======== Dataset extract ========
(* ===== verification/ContextSpec.v ===== *)
(** * The properties of context conversion

    Validity of contexts, the round trip through text, and the behaviour of the
    conversions on arbitrary text. *)

From S2P Require Import Prelude Ebitmap EbitmapFacts EbitmapIter EbitmapSpec Hashtab HashtabFacts.
From S2P Require Import HashtabSpec Mls Policydb Avtab MlsPolicy MlsFacts MlsSpec MlsString Context.

(** ** The policy's symbol tables *)

(** A table whose data satisfy [P]. *)
Definition sym_ok {V} (s : symtab V) (P : V → Prop) : Prop :=
  ∃ h, s_table s = Some h ∧ hwf h ∧ ∀ k d, dict h !! k = Some d → P d.

Lemma sym_search {V} (s : symtab V) P k :
  sym_ok s P → ∃ o, hashtab_search (s_table s) k = Some o ∧ ∀ d, o = Some d → P d.
Proof.
  intros (h & -> & Hwf & HP). rewrite search_spec by done. eexists. split; [done|].
  intros d Hd. by eapply HP.
Qed.

Record symbols_ok (p : policydb) : Prop := {
  so_users : sym_ok (p_users p) (λ d, 0 ≤ ud_value d);
  so_roles : sym_ok (p_roles p) (λ d, 0 ≤ rd_value d);
  so_types : sym_ok (p_types p) (λ d, 0 ≤ td_value d);
  so_levels : sym_ok (p_levels p) (λ d, 0 ≤ sens (ld_level d) < 2 ^ 32);
  so_cats : sym_ok (p_cats p) (λ d, 0 ≤ cd_value d < 2 ^ 32);
  so_sens : Z.of_nat (length (p_sens_val_to_name p)) = s_nprim (p_levels p);
  so_user_structs : Z.of_nat (length (user_val_to_struct p)) = s_nprim (p_users p);
  so_role_structs : Z.of_nat (length (role_val_to_struct p)) = s_nprim (p_roles p)
}.

Lemma symbols_mls_tables p : symbols_ok p → mls_tables_ok p.
Proof. intros Hp. destruct (so_levels p Hp) as (h & ? & ? & _). split; [eauto|]. split; apply Hp. Qed.

(** ** Parsing arbitrary text *)

Section safe.
Context (p : policydb) (Hp : symbols_ok p).

Lemma set_bits_from_safe todo i e h :
  wf e → 0 ≤ i → i + Z.of_nat todo ≤ 2 ^ 32 → wp (set_bits_from todo i e) h (λ r _, wf r.2).
Proof.
  revert i e h. induction todo as [|todo IH]; intros i e h Hw Hi Hl; [done|]. cbn [set_bits_from].
  wp_step. eapply wp_mono; [apply set_bit_spec; [done|lia]|]. intros [rc e'] h' (_ & Hw' & _). simpl in Hw'.
  wp_step; [done|]. apply IH; [done|lia|lia].
Qed.

Lemma parse_item_safe item e h :
  wf e → wp (parse_item p item e) h (λ r _, (r.1 = 0 ∨ r.1 = -1) ∧ wf r.2).
Proof using Hp.
  intros Hw. unfold parse_item. cbn zeta.
  destruct (sym_search (p_cats p) _ (scan (is_char ".") item).1 (so_cats p Hp)) as (o & -> & Ho).
  do 2 wp_step. destruct o as [d|]; [|wp_step; split; [by right|done]]. specialize (Ho d eq_refl).
  wp_step. eapply wp_mono; [apply set_bit_spec; [done|apply Z.mod_pos_bound; lia]|].
  intros [rc e1] h1 (_ & Hw1 & _). simpl in Hw1. wp_step; [split; [by right|done]|].
  destruct (scan (is_char ".") item).2 as [[c rng]|]; [|split; [by left|done]].
  cbn [snd]. destruct (sym_search (p_cats p) _ rng (so_cats p Hp)) as (o' & -> & Ho'). do 2 wp_step.
  destruct o' as [d'|]; [|wp_step; split; [by right|done]]. specialize (Ho' d' eq_refl).
  wp_step; [split; [by right|done]|]. rewrite Z.geb_leb in E0. zbool. wp_step.
  eapply wp_mono; [apply set_bits_from_safe; [done|lia|lia]|]. intros [rc2 e2] h2 Hw2.
  wp_step; [split; [by right|done]|split; [by left|done]].
Qed.

Lemma scan_length stop s c r : (scan stop s).2 = Some (c, r) → (String.length r < String.length s)%nat.
Proof.
  induction s as [|x s IH]; simpl; [done|]. destruct (stop x); simpl; [intros [= <- <-]; lia|].
  intros H. specialize (IH H). lia.
Qed.

Lemma parse_cats_safe fuel s e h :
  wf e → (String.length s < fuel)%nat →
  wp (parse_cats fuel p s e) h (λ r _, (r.1.1 = 0 ∨ r.1.1 = -1) ∧ wf r.1.2).
Proof using Hp.
  revert s e h. induction fuel as [|fuel IH]; intros s e h Hw Hl; [lia|]. cbn [parse_cats].
  wp_step. eapply wp_mono; [by apply parse_item_safe|]. intros [rc e1] h1 [Hrc Hw1]. simpl in *.
  wp_step; [by split|]. destruct (scan _ s).2 as [[d rest]|] eqn:Es; [|split; [by left|done]].
  apply scan_length in Es. wp_step; [|split; [by left|done]]. apply IH; [done|lia].
Qed.

Lemma parse_level_safe name delim l h :
  wf (cat l) →
  wp (parse_level p name delim l) h (λ r _, (r.1.1 = 0 ∧ level_wf r.1.2) ∨ r.1.1 = -1).
Proof using Hp.
  intros Hw. unfold parse_level.
  destruct (sym_search (p_levels p) _ name (so_levels p Hp)) as (o & -> & Ho). do 2 wp_step.
  destruct o as [lev|]; [|wp_step; by right]. specialize (Ho lev eq_refl). cbn zeta.
  destruct delim as [[d rest]|]; [|wp_step; left; by split].
  wp_step; [|wp_step; left; by split]. wp_step.
  eapply wp_mono; [apply parse_cats_safe; [done|lia]|]. intros [[rc e] dl] h1 [Hrc Hw1]. simpl in *.
  wp_step. simpl. destruct Hrc as [-> | ->]; [left|by right]. split; [done|]. by split.
Qed.

Lemma from_string_safe s c h :
  wf (cat (level0 (c_range c))) → wf (cat (level1 (c_range c))) →
  nz (mls p) = true →
  wp (mls_from_string p s c) h (λ r _,
    (r.1 = 0 ∧ ∃ rg, r.2 = set_range c rg ∧ range_wf rg) ∨ r.1 = -1).
Proof using Hp.
  intros H0 H1 Hm. unfold mls_from_string. do 2 wp_step; [wp_step; by right|]. wp_step.
  unfold mls_context_to_sid. rewrite Hm. cbn [negb]. wp_step.
  eapply wp_mono; [by apply parse_level_safe|]. intros [[rc l0] d] h1 Hl0. simpl in Hl0. cbn zeta.
  destruct Hl0 as [[-> Hl0]| ->]; [|change (nz (-1)) with true; cbn iota; wp_step; wp_step; by right].
  cbn [nz Z.eqb negb]. set (dash := match d with Some _ => _ | None => None end).
  destruct dash as [rest|].
  - wp_step. eapply wp_mono; [by apply parse_level_safe|]. intros [[rc1 l1] d1] h2 Hl1. simpl in Hl1. cbn zeta.
    destruct Hl1 as [[-> Hl1]| ->].
    + cbn [nz Z.eqb negb]. wp_step. wp_step. left. split; [done|]. eexists. by split.
    + change (nz (-1)) with true. cbn iota. wp_step. wp_step. by right.
  - wp_step. eapply wp_mono; [apply level_cpy_spec|]. intros [rc1 l1] h2 [_ [[= -> ->]|[[= -> ->] _]]].
    + simpl. wp_step. wp_step. left. split; [done|]. eexists. by split.
    + simpl. wp_step. wp_step. by right.
Qed.
End safe.

(** ** Validity *)

(** The context is valid under the policy. *)
Definition context_valid (p : policydb) (c : context_struct) : Prop :=
  1 ≤ c_role c ≤ s_nprim (p_roles p) ∧ 1 ≤ c_user c ≤ s_nprim (p_users p) ∧
  1 ≤ c_type c ≤ s_nprim (p_types p) ∧
  (c_role c = OBJECT_R_VAL ∨
   ∃ role user, role_val_to_struct p !! Z.to_nat (c_role c - 1) = Some (Some role) ∧
     user_val_to_struct p !! Z.to_nat (c_user c - 1) = Some (Some user) ∧
     ebitmap_get_bit (rd_cache role) (c_type c - 1) = true ∧
     ebitmap_get_bit (ud_cache user) (c_role c - 1) = true) ∧
  (nz (mls p) = true → mls_valid p c).

Definition context_wf (c : context_struct) : Prop :=
  0 ≤ c_user c ∧ 0 ≤ c_role c ∧ 0 ≤ c_type c ∧ range_wf (c_range c).

Lemma range_test x n : 0 ≤ x → ((x =? 0) || (x >? n)) = negb (bool_decide (1 ≤ x ≤ n)).
Proof.
  intros Hx. rewrite Z.gtb_ltb. destruct (Z.eqb_spec x 0), (Z.ltb_spec n x); simpl; symmetry;
    rewrite ?negb_true_iff, ?negb_false_iff, ?bool_decide_eq_false, ?bool_decide_eq_true; lia.
Qed.

Lemma struct_lookup {A} (l : list (option A)) n v :
  Z.of_nat (length l) = n → 1 ≤ v ≤ n → ∃ x, aget l (v - 1) = Some x ∧ l !! Z.to_nat (v - 1) = Some x.
Proof.
  intros Hl Hv. unfold aget. rewrite (proj2 (Z.ltb_ge _ _)) by lia.
  destruct (lookup_lt_is_Some_2 l (Z.to_nat (v - 1))) as [x Hx]; [lia|]. eauto.
Qed.
(* ===== verification/Constraint.v ===== *)
(** * Constraint evaluation

    [constraint_expr_eval_reason] of [src/services.c] with the text it builds:
    the expression buffers, the stack that turns reverse Polish notation into
    infix text and the caller's reason buffer; and [sepol_av_to_string] of
    [src/util.c].  The static variables of the file that outlive a call are the
    fields of [text_state].  Text is shorter than [INT_MAX]. *)

From S2P Require Import Prelude Ebitmap Hashtab Avtab Mls Policydb MlsPolicy Rpn Context.

Definition EXPR_BUF_SIZE : Z := 1024.
Definition STACK_LEN : Z := 32.
Definition REASON_BUF_SIZE : Z := 2048.
Definition SHOW_GRANTED : Z := 1.
Definition POLICYDB_VERSION_CONSTRAINT_NAMES : Z := 29.

(** What [snprintf] stores in [size] bytes. *)
Definition snprintf (size : Z) (s : string) : string := String.substring 0 (Z.to_nat (size - 1)) s.

(** ** Permission names ([util.c]) *)

Definition perm_name (val : Z) (key : string) (datum : Z) (name : option string) : M (Z * option string) :=
  if val =? datum then mret (1, Some key) else mret (0, name).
========
### Work task
Please give back only the lines between the first line of the entries and the line with "so_roles : sym_ok", both ends included, word for word.

### Response
(* ===== verification/ContextSpec.v ===== *)
(** * The properties of context conversion

    Validity of contexts, the round trip through text, and the behaviour of the
    conversions on arbitrary text. *)

From S2P Require Import Prelude Ebitmap EbitmapFacts EbitmapIter EbitmapSpec Hashtab HashtabFacts.
From S2P Require Import HashtabSpec Mls Policydb Avtab MlsPolicy MlsFacts MlsSpec MlsString Context.

(** ** The policy's symbol tables *)

(** A table whose data satisfy [P]. *)
Definition sym_ok {V} (s : symtab V) (P : V → Prop) : Prop :=
  ∃ h, s_table s = Some h ∧ hwf h ∧ ∀ k d, dict h !! k = Some d → P d.

Lemma sym_search {V} (s : symtab V) P k :
  sym_ok s P → ∃ o, hashtab_search (s_table s) k = Some o ∧ ∀ d, o = Some d → P d.
Proof.
  intros (h & -> & Hwf & HP). rewrite search_spec by done. eexists. split; [done|].
  intros d Hd. by eapply HP.
Qed.

Record symbols_ok (p : policydb) : Prop := {
  so_users : sym_ok (p_users p) (λ d, 0 ≤ ud_value d);
  so_roles : sym_ok (p_roles p) (λ d, 0 ≤ rd_value d);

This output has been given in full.